String query = "insert into voting (CandidateStudentID,voterStudentID,DateTime)values ('" + lblStudentId.Text + "','" + Session["UserName"].ToString() + "','" + time.ToString(format) + "')";
Not a solution to your question, but another problem you have.
Never build an SQL query by concatenating strings. Sooner or later, you will do it with user inputs, and this opens door to a vulnerability named "SQL injection", it is dangerous for your database and error prone.
A single quote in a name and your program crash. If a user input a name like "Brian O'Conner" can crash your app, it is an SQL injection vulnerability, and the crash is the least of the problems, a malicious user input and it is promoted to SQL commands with all credentials.

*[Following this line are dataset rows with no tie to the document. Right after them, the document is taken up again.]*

Lemma conn_op_ok d op cs db : m_db d = true -> (forall (db' : DB) sql, prepares db' sql = true) -> op_fits op -> state_ok cs db ->
  exists r cs' db', run_conn_op d op cs db = Returns (r, cs', db') /\ state_ok cs' db' /\ length (m_connectors cs') = length (m_connectors cs).
Proof.
  intros Hd Hq Hf Hst. destruct op as [id target error inf force|id t tag parent|id r tag parent e st|id a|clock now]; cbn [run_conn_op op_fits] in *.
  - destruct (update_status_spec id target error inf force cs db Hst Hf) as (r & cs' & db' & -> & Hst' & Hr). exists r, cs', db'. split; [done|]. split; [done|].
    destruct (m_connectors cs !! Z.to_nat id); [|by destruct Hr as [_ ->]]. destruct Hr as [-> Hr]. destruct (_ || _); [|by rewrite Hr].
    destruct Hr as [-> _]. apply length_insert.
  - destruct Hf as [Hid Ht]. unfold updateTransaction.
    edestruct (update_with_spec (fun c => set_transaction c (Txn t tag parent)) id cs db Hst Hid) as (r & cs' & db' & -> & Hst' & Hr); [done|by intros c (_ & ?)|].
    exists r, cs', db'. split; [done|]. split; [done|]. destruct (m_connectors cs !! Z.to_nat id); destruct Hr as [_ ->]; [apply length_insert|done].
  - destruct Hf as (Hid & Hr32 & He). unfold updateReservation.
    edestruct (update_with_spec (fun c => set_reservation c (Resv st r tag parent e)) id cs db Hst Hid) as (r' & cs' & db' & -> & Hst' & Hr);
      [done|by intros c (? & _ & _ & ?)|].
    exists r', cs', db'. split; [done|]. split; [done|]. destruct (m_connectors cs !! Z.to_nat id); destruct Hr as [_ ->]; [apply length_insert|done].
  - unfold updateAvailability.
    edestruct (update_with_spec (fun c => set_availability c (to_int a)) id cs db Hst Hf) as (r & cs' & db' & -> & Hst' & Hr);
      [done|by intros c (? & ? & ? & _); destruct a|].
    exists r, cs', db'. split; [done|]. split; [done|]. destruct (m_connectors cs !! Z.to_nat id); destruct Hr as [_ ->]; [apply length_insert|done].
  - destruct Hf as [Hnow [w Hw]], Hst as (Hok & Hp & [Hh _]).
    destruct (reset_spec d clock now w cs db Hnow Hw Hd Hq Hok Hp Hh) as (cs' & db' & -> & Hst' & Hl & _). by exists true, cs', db'.
Qed.

Lemma conn_ops_ok d ops : m_db d = true -> (forall (db' : DB) sql, prepares db' sql = true) -> Forall op_fits ops -> forall cs db, state_ok cs db ->
  exists rs cs' db', run_conn_ops d ops cs db = Returns (rs, cs', db') /\ state_ok cs' db' /\ length (m_connectors cs') = length (m_connectors cs).
Proof.
  intros Hd Hq. induction 1 as [|op ops Hop _ IH]; intros cs db Hst; cbn [run_conn_ops]; [by exists [], cs, db|].
  destruct (conn_op_ok d op cs db Hd Hq Hop Hst) as (r & cs1 & db1 & -> & Hst1 & Hl1). cbn [mbind outcome_bind].
  destruct (IH cs1 db1 Hst1) as (rs & cs' & db' & -> & Hst' & Hl'). cbn [mbind outcome_bind]. exists (r :: rs), cs', db'.
  split; [done|]. split; [done|]. congruence.
Qed.


(** C31: a change of status is done exactly when it is forced or the table
    allows it: it is then in the memory, in the database, and a notification of
    it is queued; otherwise nothing changes.  A connector that is not there is
    refused. *)
Theorem update_status_outcome id target error inf force cs db : state_ok cs db -> 0 <= id ->
  exists r cs' db', updateStatus id target error inf force cs db = Returns (r, cs', db') /\
    connector_rows (tables db') = conn_row <$> m_connectors cs' /\
    match m_connectors cs !! Z.to_nat id with
    | None => r = false /\ m_connectors cs' = m_connectors cs /\ m_threadPool cs' = m_threadPool cs
    | Some c =>
      r = force || checkStatusTransition (c_status c) target /\
      m_connectors cs' = (if r then <[Z.to_nat id := set_status c target]> (m_connectors cs) else m_connectors cs) /\
      m_threadPool cs' = m_threadPool cs ++ (if r then [NotifyStatus id target error inf] else [])
    end.
Proof.
  intros Hst Hid. destruct (update_status_spec id target error inf force cs db Hst Hid) as (r & cs' & db' & Hu & (_ & _ & [_ Hrows]) & Hr).
  exists r, cs', db'. split; [done|]. split; [done|]. destruct (m_connectors cs !! Z.to_nat id) as [c|]; [|by destruct Hr as [-> ->]].
  destruct Hr as [-> Hr]. split; [done|]. destruct (_ || _); [done|]. subst cs'. by rewrite app_nil_r.
Qed.

End Histories.

(** the table allows what its comments allow but for six transitions of the
    comments it lacks: from available to charging, from charging and to
    charging, suspended and back from unavailable, and from a fault to
    charging; and it allows no status to follow itself. *)
Theorem transitions_of_comments :
  (forall s, checkStatusTransition s s = false) /\
  (forall s t, checkStatusTransition s t = true -> commented s t = true) /\
  List.filter (fun p => commented p.1 p.2 && negb (checkStatusTransition p.1 p.2)) (list_prod enumerators enumerators) =
    [(ChargePointStatus_Available, ChargePointStatus_Charging); (ChargePointStatus_Charging, ChargePointStatus_Unavailable);
     (ChargePointStatus_Unavailable, ChargePointStatus_Charging); (ChargePointStatus_Unavailable, ChargePointStatus_SuspendedEVSE);
     (ChargePointStatus_Unavailable, ChargePointStatus_SuspendedEV); (ChargePointStatus_Faulted, ChargePointStatus_Charging)].
Proof. split; [by intros []|]. split; [by intros [] []|]. vm_compute. reflexivity. Qed.

(** ** A database with the statements *)

Definition connector_meaning {DB} `{SqlEngine DB} (sql : string) : option effect :=
  if String.eqb sql CREATE_CONNECTOR then Some create_connector_effect
  else if String.eqb sql CONNECTOR_INSERT then Some connector_insert_effect
  else if String.eqb sql CONNECTOR_UPDATE then Some connector_update_effect
  else if String.eqb sql CONNECTOR_FIND then Some connector_find_effect
  else if String.eqb sql CONNECTOR_COUNT then Some connector_count_effect
  else if String.eqb sql CONNECTOR_CLEAR then Some connector_clear_effect
  else None.

Definition connector_demo : string -> option effect := connector_meaning (H := demo_engine (fun _ => None)).

#[local] Instance demo_connector_engine : SqlEngine Tables := demo_engine connector_demo.
#[local] Instance demo_connector_tables : SqlTables Tables := demo_tables connector_demo.
#[local] Instance demo_connector_sql : ConnectorSql Tables.
Proof. split; reflexivity. Defined.

Definition no_tables : Tables := MakeTables [] None [] 1 [].

Lemma demo_prepares (db : Tables) sql : prepares db sql = true.
Proof. reflexivity. Qed.

(** One connector: it is prepared, charges and is reserved, over a restart. *)
Definition demo_conn_ops : list conn_op :=
  [OpStatus 1 ChargePointStatus_Preparing ChargePointErrorCode_NoError "" false; OpStatus 1 ChargePointStatus_Charging ChargePointErrorCode_NoError "" false;
   OpTransaction 1 7 "card" ""; OpReservation 1 3 "card" "" 5000 ReservationStatus_Accepted; OpStatus 5 ChargePointStatus_Available ChargePointErrorCode_NoError "" true].

Lemma demo_fresh_pool : pool_ok (demo_pool [] [] false) /\ m_stop (demo_pool [] [] false) = false.
Proof. split; [|done]. split; cbn; [constructor| |done]. intros id. split; [by intros []%elem_of_nil|by intros (t & Ht & _)]. Qed.


Definition demo_connectors : Connectors :=
  MkConnectors [new_connector 0 1000; new_connector 1 1000] (Some (MakeQuery CONNECTOR_INSERT ∅ false [] false None))
    (Some (MakeQuery CONNECTOR_UPDATE ∅ false [] false None)) (Some (MakeQuery CONNECTOR_FIND ∅ false [] false None)) RegistrationStatus_Accepted
    (demo_pool [] [] false) [].

Lemma demo_state_ok : state_ok (DB := Tables) demo_connectors (set_connectors no_tables (conn_row <$> m_connectors demo_connectors)).
Proof.
  split; [|split; [by eexists _, _, _|done]]. split; [cbn; lia| | |apply demo_fresh_pool].
  - intros i c Hc. destruct i as [|[|i]]; [by injection Hc as <-|by injection Hc as <-|done].
  - repeat constructor; cbn; unfold INT32_MIN, INT32_MAX; lia.
Qed.

Lemma update_status_outcome_witness : exists cs' db',
  updateStatus 1 ChargePointStatus_Charging ChargePointErrorCode_NoError "" false demo_connectors
    (set_connectors no_tables (conn_row <$> m_connectors demo_connectors)) = Returns (false, cs', db') /\ m_threadPool cs' = [].
Proof.
  destruct (update_status_outcome 1 ChargePointStatus_Charging ChargePointErrorCode_NoError "" false _ _ demo_state_ok ltac:(lia))
    as (r & cs' & db' & Hu & _ & Hr & _ & Hth).
  exists cs', db'. rewrite Hr in Hu, Hth. split; [exact Hu|exact Hth].
Defined.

SQL injection - Wikipedia[
^]
SQL Injection[
^]
SQL Injection Attacks by Example[
^]
PHP: SQL Injection - Manual[
^]
How can I explain SQL injection without technical jargon? - Information Security Stack Exchange[
^]
[Update]
Quote:
I can't select the studentID, because the studentID will show the particular student vote for the particular candidate.
Yes you can. You just have to not query all fields of table, just query 1 field, the student id.